Fergadiotis Gerasimos, Gorman Kyle, Bedrick Steven
Portland State University, OR.
Oregon Health and Sciences University, Portland.
Am J Speech Lang Pathol. 2016 Dec 1;25(4S):S776-S787. doi: 10.1044/2016_AJSLP-15-0147.
This study was intended to evaluate a series of algorithms developed to perform automatic classification of paraphasic errors (formal, semantic, mixed, neologistic, and unrelated errors).
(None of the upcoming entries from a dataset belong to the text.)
(** Rounding an integer multiple of 2^e. *)
Lemma binary_normalize_rounded (m e : Z) :
  signed_rounded (F2Q m e) (sf_val (binary_normalize prec emax m e false)).
Proof.
  destruct m as [|p|p]; cbn [binary_normalize].
  - apply signed_rounded_zero; [apply F2Q_0 | reflexivity].
  - unfold binary_round.
    pose proof (shl_align_spec p e (fexp prec emax (Z.pos (digits2_pos p) + e))) as Hs.
    destruct (shl_align p e _) as [mz ez]. destruct Hs as [Hez Hmz].
    assert (F2Q (Z.pos mz) ez == F2Q (Z.pos p) e)%Q as Heq
      by (by rewrite Hmz, <- F2Q_unshift by lia).
    pose proof (locates_magnitude (Z.pos p) e loc_Exact _ ltac:(lia) (locates_exact _ _))
      as Hmag. cbn [Zdigits2] in Hmag.
    pose proof (locates_exact (Z.pos mz) ez) as Hloc.
    apply (locates_proper _ _ _ _ _ Heq) in Hloc.
    exact (round_aux_signed false (Z.pos mz) ez loc_Exact _ _ ltac:(lia) Hloc Hmag ltac:(lia)).
  - unfold binary_round.
    pose proof (shl_align_spec p e (fexp prec emax (Z.pos (digits2_pos p) + e))) as Hs.
    destruct (shl_align p e _) as [mz ez]. destruct Hs as [Hez Hmz].
    assert (F2Q (Z.pos mz) ez == F2Q (Z.pos p) e)%Q as Heq
      by (by rewrite Hmz, <- F2Q_unshift by lia).
    pose proof (locates_magnitude (Z.pos p) e loc_Exact _ ltac:(lia) (locates_exact _ _))
      as Hmag. cbn [Zdigits2] in Hmag.
    pose proof (locates_exact (Z.pos mz) ez) as Hloc.
    apply (locates_proper _ _ _ _ _ Heq) in Hloc.
    pose proof (round_aux_signed true (Z.pos mz) ez loc_Exact _ _ ltac:(lia) Hloc Hmag
                  ltac:(lia)) as Hr.
    eapply signed_rounded_proper; [|exact Hr]. by rewrite F2Q_neg.
Qed.

(** A finite double is the rounding of its own value. *)
Lemma finite_signed_rounded (x : float) (q : Q) :
  val x = Finv q -> signed_rounded q (Finv q).
Proof.
  rewrite b64_val_sf. intros Hx.
  destruct (Prim2SF x) as [s|s| |s m e] eqn:Ex; try done; cbn in Hx; injection Hx as <-.
  - by apply signed_rounded_zero.
  - destruct (valid_finite x _ _ _ Ex) as [Hc He].
    pose proof (rounds_representable m e Hc) as Hr. apply canonical_fexp in Hc.
    assert (F2Q (Z.pos m) e < Qpower 2 emax)%Q as Hlt.
    { pose proof (digits2_pos_bounds m) as [_ Hm].
      apply Qlt_le_trans with (F2Q (2 ^ Z.pos (digits2_pos m)) e); [by apply F2Q_lt|].
      rewrite F2Q_power by lia. apply Qpower_2_le. fexp_lia. }
    pose proof (F2Q_pos m e) as Hpos.
    assert (rounded_val (F2Q (Z.pos m) e) (Finv (F2Q (Z.pos m) e))) as H0
      by (right; done).
    destruct s; split; intros Hs; cbn [numval_opp].
    + rewrite F2Q_neg in Hs. lra.
    + apply (rounded_val_proper (F2Q (Z.pos m) e)); [rewrite F2Q_neg; ring|].
      apply (rounded_val_Finv _ (F2Q (Z.pos m) e)); [rewrite F2Q_neg; ring | done].
    + done.
    + lra.
Qed.

Lemma signed_rounded_opp (sigma q : Q) :
  signed_rounded sigma (Finv q) -> signed_rounded (- sigma) (Finv (- q)).
Proof.
  intros [Hp Hn]. split; intros Hs; cbn [numval_opp] in *.
  - apply Hn. lra.
  - apply (rounded_val_proper sigma); [ring|].
    apply (rounded_val_Finv _ q); [ring|]. apply Hp. lra.
Qed.

Lemma aligned_values (sx sy : bool) (mx my : positive) (ex ey : Z) :
  let ez := Z.min ex ey in
  (F2Q (cond_Zopp sx (Z.pos (shl_align mx ex ez).1)) ez
   == F2Q (if sx then Z.neg mx else Z.pos mx) ex)%Q
  /\ (F2Q (cond_Zopp sy (Z.pos (shl_align my ey ez).1)) ez
      == F2Q (if sy then Z.neg my else Z.pos my) ey)%Q.
Proof.
  cbv zeta.
  pose proof (shl_align_spec mx ex (Z.min ex ey)) as Hsx.
  pose proof (shl_align_spec my ey (Z.min ex ey)) as Hsy.
  destruct (shl_align mx ex (Z.min ex ey)) as [mx' ex'].
  destruct (shl_align my ey (Z.min ex ey)) as [my' ey'].
  destruct Hsx as [Hex' Hmx']. destruct Hsy as [Hey' Hmy']. cbn [fst].
  assert (ex' = Z.min ex ey) as -> by lia. assert (ey' = Z.min ex ey) as -> by lia.
  split.
  - rewrite (F2Q_unshift _ (Z.min ex ey) ex) by lia. rewrite Hmx'.
    destruct sx; cbn [cond_Zopp]; [|done].
    change (Z.neg mx) with (- Z.pos mx). by rewrite Z.mul_opp_l.
  - rewrite (F2Q_unshift _ (Z.min ex ey) ey) by lia. rewrite Hmy'.
    destruct sy; cbn [cond_Zopp]; [|done].
    change (Z.neg my) with (- Z.pos my). by rewrite Z.mul_opp_l.
Qed.

Lemma F2Q_add (m n e : Z) : (F2Q (m + n) e == F2Q m e + F2Q n e)%Q.
Proof. unfold F2Q. rewrite inject_Z_plus. ring. Qed.

(** The difference of two finite doubles is the rounding of the
    difference. *)
Lemma b64_sub_rounded (x y : float) (xq yq : Q) :
  val x = Finv xq -> val y = Finv yq ->
  signed_rounded (xq - yq) (val (x - y)%float).
Proof.
  intros Hx Hy. pose proof (finite_signed_rounded x xq Hx) as Hrx.
  pose proof (finite_signed_rounded y yq Hy) as Hry.
  rewrite b64_val_sf in *. rewrite sub_spec.
  destruct (Prim2SF x) as [sx|sx| |sx mx ex] eqn:Ex; try done;
    destruct (Prim2SF y) as [sy|sy| |sy my ey] eqn:Ey; try done;
    cbn in Hx, Hy; injection Hx as <-; injection Hy as <-.
  - apply (signed_rounded_proper 0); [ring|].
    destruct sx, sy; by apply signed_rounded_zero.
  - apply signed_rounded_opp in Hry.
    apply (signed_rounded_proper (- F2Q (if sy then Z.neg my else Z.pos my) ey)); [ring|].
    destruct sy; cbn [SF64sub SFsub negb sf_val].
    + split; intros Hs; [apply (rounded_val_Finv _ (- F2Q (Z.neg my) ey));
        [rewrite F2Q_neg; ring | by apply Hry]|].
      cbn [numval_opp]. apply (rounded_val_Finv _ (- - F2Q (Z.neg my) ey));
        [rewrite F2Q_neg; ring | by apply Hry].
    + split; intros Hs; [apply (rounded_val_Finv _ (- F2Q (Z.pos my) ey));
        [rewrite F2Q_neg; ring | by apply Hry]|].
      cbn [numval_opp]. apply (rounded_val_Finv _ (- - F2Q (Z.pos my) ey));
        [rewrite F2Q_neg; ring | by apply Hry].
  - apply (signed_rounded_proper (F2Q (if sx then Z.neg mx else Z.pos mx) ex)); [ring|].
    exact Hrx.
  - unfold SF64sub, SFsub. cbv zeta.
    destruct (aligned_values sx sy mx my ex ey) as [HX HY]. cbv zeta in HX, HY.
    eapply signed_rounded_proper; [|apply binary_normalize_rounded].
    by rewrite F2Q_sub, HX, HY.
Qed.

Lemma b64_add_rounded (x y : float) (xq yq : Q) :
  val x = Finv xq -> val y = Finv yq ->
  signed_rounded (xq + yq) (val (x + y)%float).
Proof.
  intros Hx Hy. pose proof (finite_signed_rounded x xq Hx) as Hrx.
  pose proof (finite_signed_rounded y yq Hy) as Hry.
  rewrite b64_val_sf in *. rewrite add_spec.
  destruct (Prim2SF x) as [sx|sx| |sx mx ex] eqn:Ex; try done;
    destruct (Prim2SF y) as [sy|sy| |sy my ey] eqn:Ey; try done;
    cbn in Hx, Hy; injection Hx as <-; injection Hy as <-.
  - apply (signed_rounded_proper 0); [ring|].
    destruct sx, sy; by apply signed_rounded_zero.
  - apply (signed_rounded_proper (F2Q (if sy then Z.neg my else Z.pos my) ey)); [ring|].
    exact Hry.
  - apply (signed_rounded_proper (F2Q (if sx then Z.neg mx else Z.pos mx) ex)); [ring|].
    exact Hrx.
  - unfold SF64add, SFadd. cbv zeta.
    destruct (aligned_values sx sy mx my ex ey) as [HX HY]. cbv zeta in HX, HY.
    eapply signed_rounded_proper; [|apply binary_normalize_rounded].
    by rewrite F2Q_add, HX, HY.
Qed.

(** ** Division *)

Lemma new_location_exact (n : Z) : new_location n 0 = loc_Exact.
Proof. unfold new_location. by destruct (Z.even n). Qed.

Lemma new_location_inexact (n r : Z) :
  r <> 0 -> new_location n r = loc_Inexact (2 * r ?= n).
Proof.
  intros Hr%Z.eqb_neq. unfold new_location, new_location_even, new_location_odd.
  destruct (Z.even n) eqn:Heven; rewrite Hr; [done|]. f_equal.
  assert (2 * r <> n) as Hodd
    by (intros <-; rewrite Z.even_mul in Heven; cbn in Heven; discriminate).
  destruct (Z.compare_spec (2 * r + 1) n) as [H | H | H];
    destruct (Z.compare_spec (2 * r) n) as [H' | H' | H']; try lia; done.
Qed.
We analyzed 7,111 paraphasias from the Moss Aphasia Psycholinguistics Project Database (Mirman et al., 2010) and evaluated the classification accuracy of 3 automated tools. First, we used frequency norms from the SUBTLEXus database (Brysbaert & New, 2009) to differentiate nonword errors and real-word productions. Then we implemented a phonological-similarity algorithm to identify phonologically related real-word errors. Last, we assessed the performance of a semantic-similarity criterion that was based on word2vec (Mikolov, Yih, & Zweig, 2013).
Overall, the algorithmic classification replicated human scoring for the major categories of paraphasias studied with high accuracy. The tool that was based on the SUBTLEXus frequency norms was more than 97% accurate in making lexicality judgments. The phonological-similarity criterion was approximately 91% accurate, and the overall classification accuracy of the semantic classifier ranged from 86% to 90%.
Overall, the results highlight the potential of tools from the field of natural language processing for the development of highly reliable, cost-effective diagnostic tools suitable for collecting high-quality measurement data for research and clinical purposes.
本研究旨在评估一系列为执行错语错误(形式、语义、混合、新语症和无关错误)自动分类而开发的算法。
我们分析了来自莫斯失语症心理语言学项目数据库(米尔曼等人,2010年)的7111条错语,并评估了3种自动化工具的分类准确性。首先,我们使用了SUBTLEXus数据库(布里斯巴特和纽,2009年)中的频率规范来区分非词错误和实词产出。然后我们实施了一种语音相似性算法来识别语音相关的实词错误。最后,我们评估了基于word2vec(米科洛夫、伊和茨威格,2013年)的语义相似性标准的性能。
总体而言,算法分类以高精度复制了所研究的主要错语类别的人工评分。基于SUBTLEXus频率规范的工具在进行词汇判断时准确率超过97%。语音相似性标准的准确率约为91%,语义分类器的总体分类准确率在86%至90%之间。
总体而言,结果突出了自然语言处理领域的工具在开发适用于为研究和临床目的收集高质量测量数据的高度可靠、具有成本效益的诊断工具方面的潜力。